[Supplied information]

(* ===== verification/ExpertManager.v ===== *)
(** * Rebalancing while serving ([eplb/eplb_manager.py], [eplb/expert_location_updater.py])

    Every rank runs a generator: after each forward pass it resumes, counts passes,
    and every [eplb_rebalance_num_iterations] passes asks all ranks for the counts,
    computes a new placement and moves the weights to it, all layers at once or some
    layers per pass.

    The code of a rank between two collective operations is a function from a control
    point to an [event]: the generator yields, or it enters a dump or an update, which
    all ranks must enter together.  [on_forward_pass_end] runs all ranks until they
    have yielded; a rank that waits in a collective operation for others that do not
    come is an error.

    Left out: timing, logs, the canary tensors, and the update from disk of elastic
    groups. *)

From S2P Require Import Prelude Tensor ExpertLoad ExpertUpdate ExpertElastic ExpertVec ExpertLocation ExpertRecorder.

(** ** The arguments *)

Record ManagerArgs (W : Type) := {
  eplb_rebalance_num_iterations : Z;
  eplb_rebalance_layers_per_chunk : option Z;
  eplb_min_rebalancing_utilization_threshold : W;
}.
Arguments eplb_rebalance_num_iterations {W}.
Arguments eplb_rebalance_layers_per_chunk {W}.
Arguments eplb_min_rebalancing_utilization_threshold {W}.

(** The assertion of [__init__]. *)
Definition init_manager (num_iterations recorder_buffer_size : Z) : res unit :=
  py_assert (recorder_buffer_size <=? num_iterations).

(** [range(start, stop, step)] from 0. *)
Definition _chunk_list (items : list Z) (chunk_size : Z) : list (list Z) :=
  if chunk_size <? 0 then []
  else (λ k, py_slice items (k * chunk_size) (k * chunk_size + chunk_size)) <$>
    py_range 0 ((len items + chunk_size - 1) / chunk_size).

(** [x or 1000000] also replaces 0. *)
Definition _compute_update_layer_ids_chunks (layers_per_chunk : option Z) (keys : list Z) : list (list Z) :=
  let chunk_size := match layers_per_chunk with
    | Some k => if k =? 0 then 1000000 else k
    | None => 1000000
    end in
  _chunk_list (py_sort Z.ltb keys) chunk_size.

(** ** The generator of a rank *)

(** Where the generator is suspended: in iteration [i] of the waiting loop, or before
    the update of the layers [ids]. *)
Inductive control :=
  | Started
  | Waiting (i : Z)
  | Chunked (new : ExpertLocationMetadata) (ids : list Z) (rest : list (list Z)).

Inductive event :=
  | Yield (c : control)
  | Dump
  | Update (new : ExpertLocationMetadata) (ids : list Z) (rest : list (list Z)).

Section generator.
Context {W : Type} `{TorchFloat W} (args : ManagerArgs W).

(** The head of the main loop. *)
Definition main_loop : event :=
  if 0 <? eplb_rebalance_num_iterations args then Yield (Waiting 0) else Dump.

Definition resume (c : control) : event :=
  match c with
  | Started => main_loop
  | Waiting i => if i + 1 <? eplb_rebalance_num_iterations args then Yield (Waiting (i + 1)) else Dump
  | Chunked new ids rest => Update new ids rest
  end.

(** The rest of the loop over the chunks, when there are several. *)
Definition next_chunk (new : ExpertLocationMetadata) (chunks : list (list Z)) : event :=
  match chunks with
  | [] => main_loop
  | ids :: rest => Yield (Chunked new ids rest)
  end.

Definition _check_rebalance_needed (average_utilization_rate_over_window : option W) : bool :=
  match average_utilization_rate_over_window with
  | None => true
  | Some u => negb (fltb (eplb_min_rebalancing_utilization_threshold args) u)
  end.

End generator.

(** Counts as loads. *)
Class OfInt (W : Type) := of_int : Z → W.

Section after_dump.
Context {S W : Type} `{Random S} `{TorchFloat W} `{TorchVec W} `{OfInt W}.

(** [rebalance] after the dump: [keys] are the layers with routed experts. *)
Definition after_dump (args : ManagerArgs W) (a : ServerArgs) (mc : option ModelConfigForExpertLocation)
    (keys : list Z) (rank world_size : Z) (logical_count : list (list (list Z))) (util : option W) : res event :=
  if negb (_check_rebalance_needed args util) then Ok (main_loop args)
  else
    let! new := init_by_eplb a mc rank
      ((λ step : list (list Z), (λ row : list Z, of_int <$> row) <$> step) <$> logical_count)
      (replicate (Z.to_nat world_size) 1) in
    match _compute_update_layer_ids_chunks (eplb_rebalance_layers_per_chunk args) keys, new with
    | [], _ => Ok (main_loop args)
    | _, None => Err AttributeError
    | [ids], Some new => Ok (Update new ids [])
    | chunks, Some new => Ok (next_chunk args new chunks)
    end.

End after_dump.

(** ** All ranks *)

(** Memory from [torch.empty_like]. *)
Class Uninitialised (A : Type) := uninitialised : Z → Z → A.

Record rank_state (A : Type) := {
  metadata : ExpertLocationMetadata;
  routed_experts_weights_of_layer : list (Z * list (list A));
  distribution_recorder : recorder;
  main_generator : control;
}.
Arguments metadata {A}.
Arguments routed_experts_weights_of_layer {A}.
Arguments distribution_recorder {A}.
Arguments main_generator {A}.

Definition with_metadata {A} (s : rank_state A) (m : ExpertLocationMetadata) : rank_state A :=
  {| metadata := m; routed_experts_weights_of_layer := routed_experts_weights_of_layer s;
     distribution_recorder := distribution_recorder s; main_generator := main_generator s |}.
Definition with_weights {A} (s : rank_state A) (w : list (Z * list (list A))) : rank_state A :=
  {| metadata := metadata s; routed_experts_weights_of_layer := w;
     distribution_recorder := distribution_recorder s; main_generator := main_generator s |}.
Definition with_recorder {A} (s : rank_state A) (r : recorder) : rank_state A :=
  {| metadata := metadata s; routed_experts_weights_of_layer := routed_experts_weights_of_layer s;
     distribution_recorder := r; main_generator := main_generator s |}.
Definition with_generator {A} (s : rank_state A) (c : control) : rank_state A :=
  {| metadata := metadata s; routed_experts_weights_of_layer := routed_experts_weights_of_layer s;
     distribution_recorder := distribution_recorder s; main_generator := c |}.

Section update.
Context {A : Type} `{P2P} `{Uninitialised A}.

Definition create_temp_buffers (sample_tensors : list (list A)) : list (list A) :=
  imap (λ i t, imap (λ j _, uninitialised (Z.of_nat i) (Z.of_nat j)) t) sample_tensors.

(** One layer on all ranks. *)
Definition update_layer (num_locals : list Z) (num_gpu_per_node : Z) (olds news : list ExpertLocationMetadata)
    (st : list (list (Z * list (list A))) * list (list (list A))) (layer_id : Z)
    : res (list (list (Z * list (list A))) * list (list (list A))) :=
  let '(dicts, temps) := st in
  let! weights := mapM_res (λ d, of_opt KeyError (dict_get layer_id d)) dicts in
  let! ctxs := mapM_res (λ '(rank, ((old, new), (num_local, w))),
    let! old := py_index (physical_to_logical_map old) layer_id in
    let! new := py_index (physical_to_logical_map new) layer_id in
    Ok (ctx_of old new num_local num_gpu_per_node (len w) rank))
    (zip (py_range 0 (len weights)) (zip (zip olds news) (zip num_locals weights))) in
  let! out := update_expert_weights_single_layer ctxs weights temps in
  Ok (zip_with (λ d o, dict_set layer_id o.1 d) dicts out, out.*2).

(** [num_local_physical_experts] asserts that the places divide by the ranks. *)
Definition _update_expert_weights_raw (nnodes : Z) (olds news : list ExpertLocationMetadata) (update_layer_ids : list Z)
    (dicts : list (list (Z * list (list A)))) : res (list (list (Z * list (list A)))) :=
  let world_size := len dicts in
  let! first := py_index update_layer_ids 0 in
  let! samples := mapM_res (λ d, of_opt KeyError (dict_get first d)) dicts in
  let! num_locals := mapM_res (λ old,
    let! _ := py_assert (num_physical_experts old mod world_size =? 0) in
    Ok (num_physical_experts old / world_size)) olds in
  let! num_gpu_per_node := py_div world_size nnodes in
  let! '(dicts, _) := fold_res (update_layer num_locals num_gpu_per_node olds news)
    (dicts, create_temp_buffers <$> samples) update_layer_ids in
  Ok dicts.

(** [ExpertLocationUpdater.update] on all ranks. *)
Definition update_expert_location (nnodes : Z) (news : list ExpertLocationMetadata) (update_layer_ids : list Z)
    (ranks : list (rank_state A)) : res (list (rank_state A)) :=
  let! dicts := _update_expert_weights_raw nnodes (metadata <$> ranks) news update_layer_ids
    (routed_experts_weights_of_layer <$> ranks) in
  let! metas := map2_res (λ old new, update old new update_layer_ids) (metadata <$> ranks) news in
  Ok (zip_with (λ s '(d, m), with_metadata (with_weights s d) m) ranks (zip dicts metas)).

End update.

Section passes.
Context {S W A : Type} `{Random S} `{TorchFloat W} `{TorchVec W} `{OfInt W} `{P2P} `{Uninitialised A}.
Context (args : ManagerArgs W) (a : ServerArgs) (mc : option ModelConfigForExpertLocation).

(** What all ranks do next, if they agree. *)
Definition yields (es : list event) : option (list control) :=
  mapM (λ e, match e with Yield c => Some c | _ => None end) es.
Definition dumps (es : list event) : option (list unit) :=
  mapM (λ e, match e with Dump => Some tt | _ => None end) es.
Definition updates (es : list event) : option (list (ExpertLocationMetadata * list Z * list (list Z))) :=
  mapM (λ e, match e with Update new ids rest => Some (new, ids, rest) | _ => None end) es.

(** Run the generators until all have yielded. [util] is the utilisation that rank 0
    broadcasts with a dump. *)
Fixpoint run_generators (fuel : nat) (util : option W) (ranks : list (rank_state A)) (es : list event)
    : res (list (rank_state A)) :=
  match fuel with
  | O => Err OutOfFuel
  | Datatypes.S fuel =>
      match yields es, dumps es, updates es with
      | Some cs, _, _ => Ok (zip_with with_generator ranks cs)
      | None, Some _, _ =>
          let! '(counts, recs) := dump_record (metadata <$> ranks) (distribution_recorder <$> ranks) in
          let ranks := zip_with with_recorder ranks recs in
          let! es := mapM_res (λ '(rank, s),
            after_dump args a mc (routed_experts_weights_of_layer s).*1 rank (len ranks) counts util)
            (zip (py_range 0 (len ranks)) ranks) in
          run_generators fuel util ranks es
      | None, None, Some us =>
          let! '(_, ids, rest) := of_opt RuntimeError (head us) in
          let! _ := guard_raise (negb (bool_decide (Forall (λ u, u.1.2 = ids) us))) RuntimeError in
          let! ranks := update_expert_location (nnodes a) us.*1.*1 ids ranks in
          run_generators fuel util ranks ((λ u, next_chunk args u.1.1 u.2) <$> us)
      | None, None, None => Err RuntimeError
      end
  end.

Definition on_forward_pass_end (fuel : nat) (util : option W) (ranks : list (rank_state A)) : res (list (rank_state A)) :=
  run_generators fuel util ranks (resume args <$> (main_generator <$> ranks)).

(** ** A forward pass

    A call of the router: the experts chosen for the tokens of a batch in one layer,
    [top_k] per token, with the draws of the dynamic dispatch. *)
Record call := {
  c_layer : Z;
  c_topk_ids : list Z;
  c_draws : list Z;
  c_top_k : Z;
  c_num_token_non_padded : option Z;
}.

(** [_mask_topk_ids_padded_region] on the flattened ids. *)
Definition mask_padded (c : call) (ids : list Z) : list Z :=
  match c_num_token_non_padded c with
  | None => ids
  | Some m => imap (λ i x, if m <=? Z.of_nat i / c_top_k c then -1 else x) ids
  end.

Definition select_experts (m : ExpertLocationMetadata) (c : call) : res (list Z) :=
  let! info := init_new a m (c_layer c) in
  let! places := topk_ids_logical_to_physical (c_topk_ids c) (c_draws c) info in
  Ok (mask_padded c places).

(** [forward] of a rank without the end of the pass; the places the tokens go to. *)
Definition forward (forward_pass_id : Z) (s : rank_state A) (calls : list call) : res (rank_state A * list (list Z)) :=
  let! places := mapM_res (select_experts (metadata s)) calls in
  let! r := with_forward_pass forward_pass_id
    (λ r, fold_res (λ r '(c, p),
      with_current_layer (c_layer c) (λ r, _on_hook false r (on_select_experts p)) r) r (zip calls places))
    (distribution_recorder s) in
  Ok (with_recorder s r, places).

(** One pass of all ranks, then its end. *)
Definition pass (fuel : nat) (forward_pass_id : Z) (util : option W) (ranks : list (rank_state A))
    (batches : list (list call)) : res (list (rank_state A) * list (list (list Z))) :=
  let! out := map2_res (forward forward_pass_id) ranks batches in
  let! ranks := on_forward_pass_end fuel util out.*1 in
  Ok (ranks, out.*2).

Definition run_passes (fuel : nat) : list (rank_state A) → list (option W * list (list call)) →
    res (list (rank_state A) * list (list (list (list Z)))) :=
  λ ranks passes, fold_res (λ '(ranks, outs) '(util, batches),
    let! '(ranks, places) := pass fuel (len outs + 1) util ranks batches in Ok (ranks, outs ++ [places]))
    (ranks, []) passes.

End passes.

[Your assignment]
Whatever else the listing above holds, retype exactly only the lines from the one containing "None => ids" to the one containing "(λ r, fold_res", both ends kept.

[Output below]
  | None => ids
  | Some m => imap (λ i x, if m <=? Z.of_nat i / c_top_k c then -1 else x) ids
  end.

Definition select_experts (m : ExpertLocationMetadata) (c : call) : res (list Z) :=
  let! info := init_new a m (c_layer c) in
  let! places := topk_ids_logical_to_physical (c_topk_ids c) (c_draws c) info in
  Ok (mask_padded c places).

(** [forward] of a rank without the end of the pass; the places the tokens go to. *)
Definition forward (forward_pass_id : Z) (s : rank_state A) (calls : list call) : res (rank_state A * list (list Z)) :=
  let! places := mapM_res (select_experts (metadata s)) calls in
  let! r := with_forward_pass forward_pass_id
    (λ r, fold_res (λ r '(c, p),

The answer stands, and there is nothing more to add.